[Dataset entries — start]

(** * The claims *)

(** C20: the memo of a wrapped transaction is transparent.  Whatever hashes are
    already kept, and whether the transaction came with raw bytes or not,
    [Hash], [WitnessHash] and [HasWitness] return what the wire methods
    compute from the transaction, do not panic, and keep only right values:
    cutting the marker, the flag and the witnesses out of the raw bytes by
    their offsets gives the encoding without witnesses. *)
Theorem tx_memo_transparent `{Crypto} (t : Tx) :
  tx_wf t ->
  yields (E := BlockError) Tx_Hash (TxHash (tx_msgTx t)) t /\
  yields (E := BlockError) Tx_WitnessHash (WitnessHash (tx_msgTx t)) t /\
  yields (E := BlockError) Tx_HasWitness (HasWitness (tx_msgTx t)) t.
Proof.
  intros Hwf. split_and!;
    [now apply Tx_Hash_yields | now apply Tx_WitnessHash_yields | now apply Tx_HasWitness_yields].
Qed.

Definition raw_example_tx : Tx := setBytes (whole (Serialize example_tx)) (NewTx example_tx).

Lemma tx_memo_transparent_witness :
  let H := toy_crypto in
  fst (Tx_Hash (E := BlockError) raw_example_tx) = Ok (TxHash example_tx) /\
  SerializeNoWitness example_tx <> Serialize example_tx.
Proof.
  intros H. split; [| vm_compute; discriminate].
  destruct (tx_memo_transparent raw_example_tx) as [(t' & Hrun & _) _]; [| now rewrite Hrun].
  split_and!; try discriminate; [repeat constructor |].
  intros raw Hraw. injection Hraw as <-. split; [apply whole_ok | apply contents_whole].
Defined.

(** Wrapped blocks.  A block that decodes from its bytes, whatever follows
    them, is wrapped with all its transactions, in order; and on a block whose
    memo is right every accessor returns what the wire functions compute and
    keeps the memo right: [Bytes] a string that begins with the encoding,
    [Hash] the hash of the header, [TxHash] the hash of the transaction at that
    index or an error outside the block, and [Transactions] the wrappers of all
    transactions, provided that no serialized bytes are kept beside wrappers
    that [Tx] has made. *)
Lemma block_memo_transparent `{Crypto} :
  (forall m rest, block_ok WitnessEncoding m ->
     exists b, NewBlockFromBytes (block_Serialize m ++ rest) = Ok b /\ block_wf b /\
               msgBlock b = m /\ all_wrapped b (transactions b)) /\
  (forall b, block_wf b ->
     (exists s b', Block_Bytes b = (Ok s, b') /\ block_wf b' /\
                   block_Serialize (msgBlock b) `prefix_of` s) /\
     (exists b', Block_Hash b = (Ok (BlockHash (Header (msgBlock b))), b') /\ block_wf b') /\
     (forall i m, Transactions (msgBlock b) !! i = Some m ->
        exists b', Block_TxHash (Z.of_nat i) b = (Ok (TxHash m), b') /\ block_wf b') /\
     (forall i, ~ 0 <= i < Z.of_nat (numTx b) -> Block_TxHash i b = (Err OutOfRangeError, b)) /\
     (can_generate b ->
        exists l b', Block_Transactions b = (Ok l, b') /\ block_wf b' /\ all_wrapped b l)).
Proof.
  split.
  - intros m rest Hok. unfold NewBlockFromBytes, NewBlockFromReader.
    assert (Hdec : block_BtcDecode WitnessEncoding (block_Serialize m ++ rest) = (Ok m, rest))
      by now apply (codec_roundtrip (Codec := block_codec WitnessEncoding)).
    rewrite (bind_Ok _ _ _ _ _ Hdec). cbn [fst ret msgBlock NewBlock].
    destruct Hok as (Hh & _ & Htx). apply prime_ok; [done | | right; now exists rest].
    eapply Forall_impl; [exact Htx |]. intros x. apply tx_ok_hashes.
  - intros b Hwf. split_and!.
    + now apply Block_Bytes_ok.
    + now apply Block_Hash_ok.
    + intros i m Hm. destruct (Block_TxHash_ok b i m Hwf Hm) as (b' & Hr & Hw & _). eauto.
    + intros i Hi. now apply Block_TxHash_range.
    + intros Hc. destruct (Block_Transactions_ok b Hwf Hc) as (l & b' & Hr & Hw & _ & _ & _ & Hl). eauto.
Qed.

Lemma block_memo_transparent_witness :
  let H := toy_crypto in
  exists b, NewBlockFromBytes (block_Serialize example_block) = Ok b /\
    fst (Block_TxHash 0 b) = Ok (TxHash example_tx) /\ fst (Block_TxHash 1 b) = Err OutOfRangeError.
Proof.
  intros H. destruct block_memo_transparent as [Hnew Hacc].
  destruct (Hnew example_block [] example_block_ok) as (b & Hb & Hwf & Hm & _).
  rewrite app_nil_r in Hb. exists b. split; [done |].
  destruct (Hacc b Hwf) as (_ & _ & Hhash & Hrange & _). split.
  - destruct (Hhash 0%nat example_tx) as (b' & Hr & _); [now rewrite Hm |].
    change (Z.of_nat 0) with 0 in Hr. now rewrite Hr.
  - rewrite Hrange; [done |]. unfold numTx. rewrite Hm. cbn. lia.
Defined.

(** Two different transactions of the same size. *)
Definition stale_tx (lock : Z) : MsgTx := mkMsgTx 1 (TxIns example_tx) (TxOuts example_tx) lock.
Definition stale_block : Block := NewBlock (mkMsgBlock (Header example_block) [stale_tx 0; stale_tx 1]).

(** Where the provision of the last theorem fails.  [Transactions] moves its
    offset into the serialized block only past the transactions it wraps
    itself: after [Bytes] and [Tx 0] it gives the second transaction the raw
    bytes of the first, and from then on the hash of the second transaction
    is wrong: it is the hash of the first.  Without the call of [Tx] it is right. *)
Lemma block_stale_offset `{Crypto} :
  fst ((_ <- Block_Bytes;; _ <- Block_Tx 0;; _ <- Block_Transactions;; Block_TxHash 1) stale_block) =
    Ok (TxHash (stale_tx 0)) /\
  SerializeNoWitness (stale_tx 0) <> SerializeNoWitness (stale_tx 1) /\
  fst ((_ <- Block_Bytes;; _ <- Block_Transactions;; Block_TxHash 1) stale_block) =
    Ok (TxHash (stale_tx 1)).
Proof.
  split; [vm_compute; reflexivity |]. split; [vm_compute; discriminate | vm_compute; reflexivity].
Qed.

[Dataset entries — finish]

◆ Problem description
Take every line from the data that includes the word "OutOfRangeError".

◆ Problem solution
     (forall i, ~ 0 <= i < Z.of_nat (numTx b) -> Block_TxHash i b = (Err OutOfRangeError, b)) /\
    fst (Block_TxHash 0 b) = Ok (TxHash example_tx) /\ fst (Block_TxHash 1 b) = Err OutOfRangeError.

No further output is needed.